> [Task description] All lines from the one with "overlapping ones is undefined. *)" to the end of the data: return those exactly, and only those.

> [Records]
(** * Coding-rules corpus: the demonstration programs with behaviour

A shallow embedding of the C++ demonstration programs of the corpus that
compute something:

    - [rules/rule_60/good_example.cpp], namespace [module_a]:
      [processData], [getRequiredBufferSize] and the class [SafeContainer];
    - [rules/rule_63/good_example.cpp] (unnamed namespace) and its
      [static]-keyword sibling: [mylib::processData] and [mylib::cacheData]
      over a file-local logger and cache.

Conventions.
- [size_t] is a 64-bit unsigned integer: a value of [N] below [2^64],
  with the wrap-around of [+] written out ([size_t_wrap]).
- [char] is a byte ([ascii]); memory reachable from a [char*] is the
  list of bytes that starts at the pointer and ends with its object.
- A result [None] stands for undefined behaviour (a read or write
  outside an object, a null dereference).
- [operator new] is taken to succeed. *)

From Stdlib Require Import Ascii String.
From stdpp Require Import base decidable option list numbers strings pretty gmap.

Local Open Scope N_scope.

(** ** Machine integers *)

Definition SIZE_MAX : N := 2 ^ 64 - 1.

Definition size_t_wrap (n : N) : N := n mod (SIZE_MAX + 1).

(** ** [<cstring>] and [<cctype>] over byte lists *)

Definition NUL : ascii := Ascii.zero.

(** [std::strlen]: the number of bytes before the first NUL; reading past the
    end of the object without meeting one is undefined. An object has at
    most [SIZE_MAX] bytes, so the count is a [size_t] as it stands. *)
Fixpoint strlen (p : list ascii) : option N :=
  match p with
  | [] => None
  | c :: p' => if decide (c = NUL) then Some 0 else N.succ <$> strlen p'
  end.

(** [std::strcpy (dst + i, src)]: bytes are copied up to and including the
    terminating NUL; a write outside [dst] is undefined. *)
Fixpoint strcpy_at (i : nat) (dst src : list ascii) : option (list ascii) :=
  match src with
  | [] => None
  | c :: src' =>
      if decide (i < length dst)%nat then
        if decide (c = NUL) then Some (<[i := c]> dst)
        else strcpy_at (S i) (<[i := c]> dst) src'
      else None
  end.

Definition strcpy (dst src : list ascii) : option (list ascii) :=
  strcpy_at 0 dst src.

(** [std::toupper] in the "C" locale, the locale of a program that never calls
    [setlocale]: the 26 lower-case letters go to upper case, every other byte
    is returned as it is. *)
Definition toupper_C (c : ascii) : ascii :=
  let n := N_of_ascii c in
  if decide (97 <= n <= 122) then ascii_of_N (n - 32) else c.

Module module_a.

Section ProcessData.

(** The case mapping of the current locale. *)
Variable toupper : ascii -> ascii.

(** The loop [for (size_t i = 0; i < inputLen; ++i)
    outputBuffer[i] = std::toupper(outputBuffer[i]);] with [count]
    iterations left, the next one at index [i]. *)
Fixpoint upcase_loop (count i : nat) (outputBuffer : list ascii)
  : option (list ascii) :=
  match count with
  | O => Some outputBuffer
  | S count' =>
      c ← outputBuffer !! i;
      upcase_loop count' (S i) (<[i := toupper c]> outputBuffer)
  end.

(** [bool processData(char* outputBuffer, size_t bufferSize,
    const char* input)]: the return value and the caller's buffer
    afterwards. The buffer and the input are two objects: [strcpy] between
    overlapping ones is undefined. *)
Definition processData (outputBuffer : list ascii) (bufferSize : N)
    (input : list ascii) : option (bool * list ascii) :=
  inputLen ← strlen input;
  if decide (bufferSize <= inputLen) then Some (false, outputBuffer)
  else
    copied ← strcpy outputBuffer input;
    upper ← upcase_loop (N.to_nat inputLen) 0 copied;
    Some (true, upper).

End ProcessData.

(** [size_t getRequiredBufferSize(const char* input)]. *)
Definition getRequiredBufferSize (input : list ascii) : option N :=
  inputLen ← strlen input;
  Some (size_t_wrap (inputLen + 1)).

(** *** [class SafeContainer] *)

Module SafeContainer.

(** The two data members: [int* data_] ([None] is [nullptr], [Some arr] a
    pointer to the array [arr]) and [size_t size_]. *)
Record t : Type := Build { data_ : option (list Z); size_ : N }.

(** [new int[size]]: [size] elements of indeterminate value, [garbage k]
    being what the fresh storage happens to hold at index [k]. *)
Definition new_int_array (garbage : nat -> Z) (size : N) : list Z :=
  garbage <$> seq 0 (N.to_nat size).

(** The constructor's loop [for (size_t i = 0; i < size_; ++i)
    data_[i] = 0;] with [count] iterations left. *)
Fixpoint zero_loop (count i : nat) (arr : list Z) : option (list Z) :=
  match count with
  | O => Some arr
  | S count' =>
      if decide (i < length arr)%nat
      then zero_loop count' (S i) (<[i := 0%Z]> arr)
      else None
  end.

> [Solution for this exercise]
    overlapping ones is undefined. *)
Definition processData (outputBuffer : list ascii) (bufferSize : N)
    (input : list ascii) : option (bool * list ascii) :=
  inputLen ← strlen input;
  if decide (bufferSize <= inputLen) then Some (false, outputBuffer)
  else
    copied ← strcpy outputBuffer input;
    upper ← upcase_loop (N.to_nat inputLen) 0 copied;
    Some (true, upper).

End ProcessData.

(** [size_t getRequiredBufferSize(const char* input)]. *)
Definition getRequiredBufferSize (input : list ascii) : option N :=
  inputLen ← strlen input;
  Some (size_t_wrap (inputLen + 1)).

(** *** [class SafeContainer] *)

Module SafeContainer.

(** The two data members: [int* data_] ([None] is [nullptr], [Some arr] a
    pointer to the array [arr]) and [size_t size_]. *)
Record t : Type := Build { data_ : option (list Z); size_ : N }.

(** [new int[size]]: [size] elements of indeterminate value, [garbage k]
    being what the fresh storage happens to hold at index [k]. *)
Definition new_int_array (garbage : nat -> Z) (size : N) : list Z :=
  garbage <$> seq 0 (N.to_nat size).

(** The constructor's loop [for (size_t i = 0; i < size_; ++i)
    data_[i] = 0;] with [count] iterations left. *)
Fixpoint zero_loop (count i : nat) (arr : list Z) : option (list Z) :=
  match count with
  | O => Some arr
  | S count' =>
      if decide (i < length arr)%nat
      then zero_loop count' (S i) (<[i := 0%Z]> arr)
      else None
  end.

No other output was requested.